Spinoza points out the above in many ways and places, one of which is in his Theological-Political Treatise, where he develops his ground-breaking approach to reading the Bible historically.8Baruch Spinoza, Spinoza: Theological-Political Treatise. Edited by Jonathan Israel. Translated by Michael Silverthorne and Jonathan Israel. (Cambridge: Cambridge University Press 2007). See especially chapter 13. He observes that since the Bible is written by diverse authors working across a wide range of historical times and places, and since the Bible is addressed not to learned experts (philosophers or theologians) but to common people, divine revelation in the Bible can have meaning only if it is about the necessity of free thought and interpretation, and thus about the necessity of the critique of moralistic, authoritarian power.

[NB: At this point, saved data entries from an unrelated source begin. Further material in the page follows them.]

(** * Impacts *)
Record RfcTerminalCascadeImpactItem := MkImpact {
  ii_domain : string;
  ii_impact_kind : string;
  ii_entity_type : string;
  ii_entity_id : string;
  ii_current_state : option string;
  ii_resulting_state : option string;
  ii_current_count : option Z;
  ii_resulting_count : option Z;
  ii_attention_code : option string
}.
Inductive impact_value := ImpactRecord (i : RfcTerminalCascadeImpactItem) | ImpactOther.
(** A page of a provider, its items raw or checked. *)
Record RfcTerminalCascadeImpactProviderPage (item : Type) := MkProviderPage {
  pp_domain : string;
  pp_status : string;
  pp_exact_count : option Z;
  pp_provider_fingerprint : option string;
  pp_items : list item;
  pp_continuation_key : option (string * string);
  pp_warning_code : option string
}.
Arguments MkProviderPage {item}. Arguments pp_domain {item}. Arguments pp_status {item}. Arguments pp_exact_count {item}.
Arguments pp_provider_fingerprint {item}. Arguments pp_items {item}. Arguments pp_continuation_key {item}.
Arguments pp_warning_code {item}.
Inductive page_value := PageRecord (p : RfcTerminalCascadeImpactProviderPage impact_value) | PageOther.
Definition checked_page : Type := RfcTerminalCascadeImpactProviderPage RfcTerminalCascadeImpactItem.
Definition _TICKETS : string := "TICKETS".
Definition _TASK_DOMAIN : string := "TASKS_OBJECTIVES".
Definition _COMMUNICATION_DOMAIN : string := "COMMUNICATIONS".
Definition _DOMAIN_ORDINAL (domain : string) : Z :=
  if String.eqb domain _TICKETS then 0 else if String.eqb domain _TASK_DOMAIN then 1 else 2.
Definition _impact_key (i : RfcTerminalCascadeImpactItem) : string * string := (ii_impact_kind i, ii_entity_id i).
Definition _global_impact_key (i : RfcTerminalCascadeImpactItem) : Z * (string * string) :=
  (_DOMAIN_ORDINAL (ii_domain i), _impact_key i).
(** The closed contract of an impact. *)
Definition impact_shape (i : RfcTerminalCascadeImpactItem) (domain kind entity : string) (current resulting : list string)
    : bool :=
  String.eqb (ii_domain i) domain && String.eqb (ii_impact_kind i) kind && String.eqb (ii_entity_type i) entity
  && match ii_current_state i with Some s => set_token current s | None => false end
  && match ii_resulting_state i with Some s => set_token resulting s | None => false end
  && negb (present_opt (ii_attention_code i)).
Definition uncounted (i : RfcTerminalCascadeImpactItem) : bool :=
  negb (present_opt (ii_current_count i)) && negb (present_opt (ii_resulting_count i)).
Definition counted (i : RfcTerminalCascadeImpactItem) : bool :=
  present_opt (ii_current_count i) && present_opt (ii_resulting_count i).
Definition impact_valid (domain : string) (i : RfcTerminalCascadeImpactItem) : bool :=
  String.eqb (ii_domain i) domain &&
  (impact_shape i _TICKETS "RFC_TERMINAL_SCOPE_MEMBER" "RFC" _ROLES ["included"] && uncounted i
   || impact_shape i _TASK_DOMAIN "WFM_TERMINATION" "WFM_TASK" ["not_started"; "in_progress"] ["terminated"] && uncounted i
   || String.eqb domain _TASK_DOMAIN && String.eqb (ii_impact_kind i) "OBJECTIVE_EXECUTABLE_COUNT"
      && String.eqb (ii_entity_type i) "OBJECTIVE" && negb (present_opt (ii_current_state i))
      && negb (present_opt (ii_resulting_state i)) && counted i && token_opt ["LOST_LAST_EXECUTABLE"] (ii_attention_code i)
      && (negb (present_opt (ii_attention_code i))
          || (0 <? default 0 (ii_current_count i)) && (default 0 (ii_resulting_count i) =? 0))
   || impact_shape i _COMMUNICATION_DOMAIN "RFC_TERMINAL_SUMMARY_FREEZE" "RFC" ["live"] ["frozen"] && uncounted i
   || impact_shape i _COMMUNICATION_DOMAIN "RFC_DIRECT_LINK_CLOSE" "COMMUNICATION_LINK" ["active"] ["closed"] && uncounted i
   || impact_shape i _COMMUNICATION_DOMAIN "ORPHAN_GRACE_EVALUATION" "COMMUNICATION" ["RETAINED"]
        ["RETAINED"; "ORPHAN_PENDING_PURGE"] && counted i).
Definition _validate_nullable_count (value : option Z) (field : string) : result unit :=
  forbid (negb (nonneg_opt value)) (participant_failed (field +:+ " must be a non-negative integer or null")).
Definition _validate_impact_item (domain : string) (raw : impact_value) : result RfcTerminalCascadeImpactItem :=
  match raw with
  | ImpactOther => raise (participant_failed "terminal cascade impact participant returned wrong item type")
  | ImpactRecord i =>
      _ ← forbid (negb (String.eqb (ii_domain i) domain))
        (participant_failed "terminal cascade impact item belongs to the wrong domain");
      _ ← _request_uuid (ii_entity_id i) "terminal cascade impact entity_id";
      _ ← _validate_nullable_count (ii_current_count i) "terminal cascade current_count";
      _ ← _validate_nullable_count (ii_resulting_count i) "terminal cascade resulting_count";
      _ ← forbid (negb (impact_valid domain i))
        (participant_failed "terminal cascade impact item violates its closed contract");
      Ok i
  end.
(** [[A-Z][A-Z0-9_]{0,63}]. *)
Definition is_upper (c : Ascii.ascii) : bool := (65 <=? byte_of c) && (byte_of c <=? 90).
Definition is_warning (s : string) : bool :=
  match s with
  | String c tail => is_upper c && (Z.of_nat (String.length tail) <=? 63)
      && all_chars (fun c => is_upper c || is_digit c || is_char 95 c) tail
  | EmptyString => false
  end.
Definition failed (b : bool) (m : string) : result unit := forbid b (participant_failed m).
Definition _validate_provider_page (domain : string) (after : option (string * string)) (limit : Z) (raw : page_value)
    : result checked_page :=
  match raw with
  | PageOther => raise (participant_failed "terminal cascade preview participant returned wrong page type")
  | PageRecord p =>
      let n := count (pp_items p) in
      _ ← failed (negb (String.eqb (pp_domain p) domain) || negb (set_token ["READY"; "INDETERMINATE"] (pp_status p)))
        "terminal cascade preview participant page identity/state is invalid";
      _ ← failed (limit <? n) "terminal cascade preview participant exceeded requested page bound";
      if String.eqb (pp_status p) "INDETERMINATE" then
        _ ← failed (present_opt (pp_exact_count p) || present_opt (pp_provider_fingerprint p) || any_row (pp_items p)
            || present_opt (pp_continuation_key p)
            || match pp_warning_code p with Some w => negb (is_warning w) | None => true end)
          "indeterminate terminal cascade participant page is malformed";
        Ok (MkProviderPage (pp_domain p) (pp_status p) None None [] None (pp_warning_code p))
      else
        match pp_exact_count p with
        | None => raise (participant_failed "ready terminal cascade participant requires exact_count")
        | Some total =>
            _ ← failed (total <? 0) "ready terminal cascade participant requires exact_count";
            _ ← failed (match pp_provider_fingerprint p with Some f => negb (is_sha256 f) | None => true end)
              "ready terminal cascade participant requires exact fingerprint";
            _ ← failed (present_opt (pp_warning_code p)) "ready terminal cascade participant cannot carry warning_code";
            items ← traverse (_validate_impact_item domain) (pp_items p);
            let keys := map _impact_key items in
            _ ← failed (negb (bool_decide (keys = py_sorted (fun k => k) keys)) || negb (bool_decide (NoDup keys)))
              "terminal cascade participant impact order is invalid";
            _ ← failed (match after with Some k => existsb (fun k' => leb k' k) keys | None => false end)
              "terminal cascade participant page did not advance its keyset";
            _ ← failed (total <? n) "terminal cascade participant page exceeds exact_count";
            _ ← failed ((total =? 0) && (any_row items || present_opt (pp_continuation_key p)))
              "empty terminal cascade participant set returned page evidence";
            _ ← failed ((0 <? total) && negb (present_opt after) && negb (any_row items))
              "non-empty terminal cascade participant set returned an empty first page";
            _ ← failed (negb (present_opt after)
                && negb (Bool.eqb (n <? total) (present_opt (pp_continuation_key p))))
              "terminal cascade participant first-page count/continuation is inconsistent";
            _ ← match pp_continuation_key p with
              | Some k =>
                  _ ← failed (negb (bool_decide (last keys = Some k)))
                    "terminal cascade participant continuation key is invalid";
                  _ ← _request_uuid k.2 "terminal cascade participant continuation entity_id"; Ok tt
              | None => Ok tt end;
            Ok (MkProviderPage (pp_domain p) (pp_status p) (Some total) (pp_provider_fingerprint p) items
              (pp_continuation_key p) None)
        end
  end.

(** * The fingerprint of a preview *)
Definition page_summary (status : string) (total : option Z) (fingerprint : option string) : json :=
  JObj [("status", JStr status); ("exact_count", jopt JInt total); ("provider_fingerprint", jopt JStr fingerprint)].
Definition terminal_cascade_preview_payload (proposal : string) (revision : Z) (persisted : string)
    (current : option string) (persisted_count current_count : Z) (stale_reasons : list string)
    (task communication : checked_page) : json :=
  let summary p := page_summary (pp_status p) (pp_exact_count p) (pp_provider_fingerprint p) in
  JObj [("schema", JStr _PREVIEW_PROFILE); ("proposal_id", JStr proposal); ("proposal_revision", JInt revision);
    ("persisted_scope_fingerprint", JStr persisted); ("current_scope_fingerprint", jopt JStr current);
    ("persisted_member_count", JInt persisted_count); ("current_member_count", JInt current_count);
    ("stale_reasons", JArr (map JStr stale_reasons)); ("task_objective_preview", summary task);
    ("communication_preview", summary communication)].
Definition terminal_cascade_preview_fingerprint `{Sha256} (proposal : string) (revision : Z) (persisted : string)
    (current : option string) (persisted_count current_count : Z) (stale_reasons : list string)
    (task communication : checked_page) : result string :=
  sha256_canonical_json (terminal_cascade_preview_payload proposal revision persisted current persisted_count
    current_count stale_reasons task communication).
(** [RfcTerminalCascadeExecutionReview], with its [__post_init__]. *)
Record RfcTerminalCascadeExecutionReview := MkReview {
  er_preview_fingerprint : string;
  er_task_objective_exact_count : Z;
  er_task_objective_provider_fingerprint : string;
  er_communication_exact_count : Z;
  er_communication_provider_fingerprint : string
}.
Definition _require_sha256 (value field : string) : result unit :=
  forbid (negb (is_sha256 value)) (ValidationError (field +:+ " must be lowercase SHA-256")).
Definition review_what : string := "terminal cascade execution review ".
Definition make_review (preview : string) (tasks : Z) (task_fingerprint : string) (communications : Z)
    (communication_fingerprint : string) : result RfcTerminalCascadeExecutionReview :=
  _ ← _require_sha256 preview (review_what +:+ "preview fingerprint");
  _ ← forbid (tasks <? 0) (ValidationError (review_what +:+ "Task/Objective count must be a non-negative integer"));
  _ ← _require_sha256 task_fingerprint (review_what +:+ "Task/Objective fingerprint");
  _ ← forbid (communications <? 0) (ValidationError (review_what +:+ "Communication count must be a non-negative integer"));
  _ ← _require_sha256 communication_fingerprint (review_what +:+ "Communication fingerprint");
  Ok (MkReview preview tasks task_fingerprint communications communication_fingerprint).
Definition review_response (r : RfcTerminalCascadeExecutionReview) : json := JObj [
  ("preview_fingerprint", JStr (er_preview_fingerprint r));
  ("task_objective_exact_count", JInt (er_task_objective_exact_count r));
  ("task_objective_provider_fingerprint", JStr (er_task_objective_provider_fingerprint r));
  ("communication_exact_count", JInt (er_communication_exact_count r));
  ("communication_provider_fingerprint", JStr (er_communication_provider_fingerprint r))].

The simple, universally accessible divine revelation expressed in the Bible, in Spinoza’s view, is the action of loving the neighbour as oneself by practicing justice and charity. Spinoza reasons that full and adequate knowledge of, and obedience to, God—or to the highest thought philosophers can comprehend or intuit—is indistinguishable from ethical action, the practice of justice and charity. From a Spinozan perspective, the Bible is a collection of diverse voices from different contexts that try to argue for, think through, imaginatively inspire, study and strengthen action that resists the Ahabs in our world and in ourselves.9Hermann Melville, Moby-Dick, ch. 128, tells of Ahab’s encounter on the seas with Captain Gardiner of the Rachel whale ship who begged Ahab to help him find find his 12 year old boy who was feared lost at sea:
Meantime, now the stranger was still beseeching his poor boon of Ahab, and Ahab still stood like an anvil, receiving every shock, but without the least quivering of his own. “I will not go,” said the stranger, “till you say aye to me. Do to me as you would have me do to you in the like case. For you too have a boy … Yes, yes, you relent; I see it—run, run, men, now, and stand by to square in the yards. “Avast,” cried Ahab—”touch not a rope-yarn;” then in a voice that prolongingly moulded every word—”Captain Gardiner, I will not do it. Even now I lose time. Good bye.” (p.382).
This implies that our discourses, including those of philosophy and religion, must be—indeed cannot but be—subordinate to the demands of ethical action. It also means that ethical action is never subordinate to or necessarily dependent upon this or that preferred or authoritative discourse. This is an ontological claim, meaning that if we can think anything at all, ethics necessarily comes before our preferred discourse on the intelligibility of our ideas or knowledge.
Such ethics are a critique of the subordination of experience and desires to dogmatic and abstract ideas. Even when people feed the Ahab inside themselves and others by clinging to certain ideas and reifying them in a desire for closed and fixed relationships, they cannot explain those ideas adequately without breaking them down, clarifying them, rewording them, unpacking them, demystifying them, socializing them, and thus presupposing and positing the very relationships they resist. Ideas cannot adequately be thought without their living conceptual content overcoming the dead shell of abstraction and reification.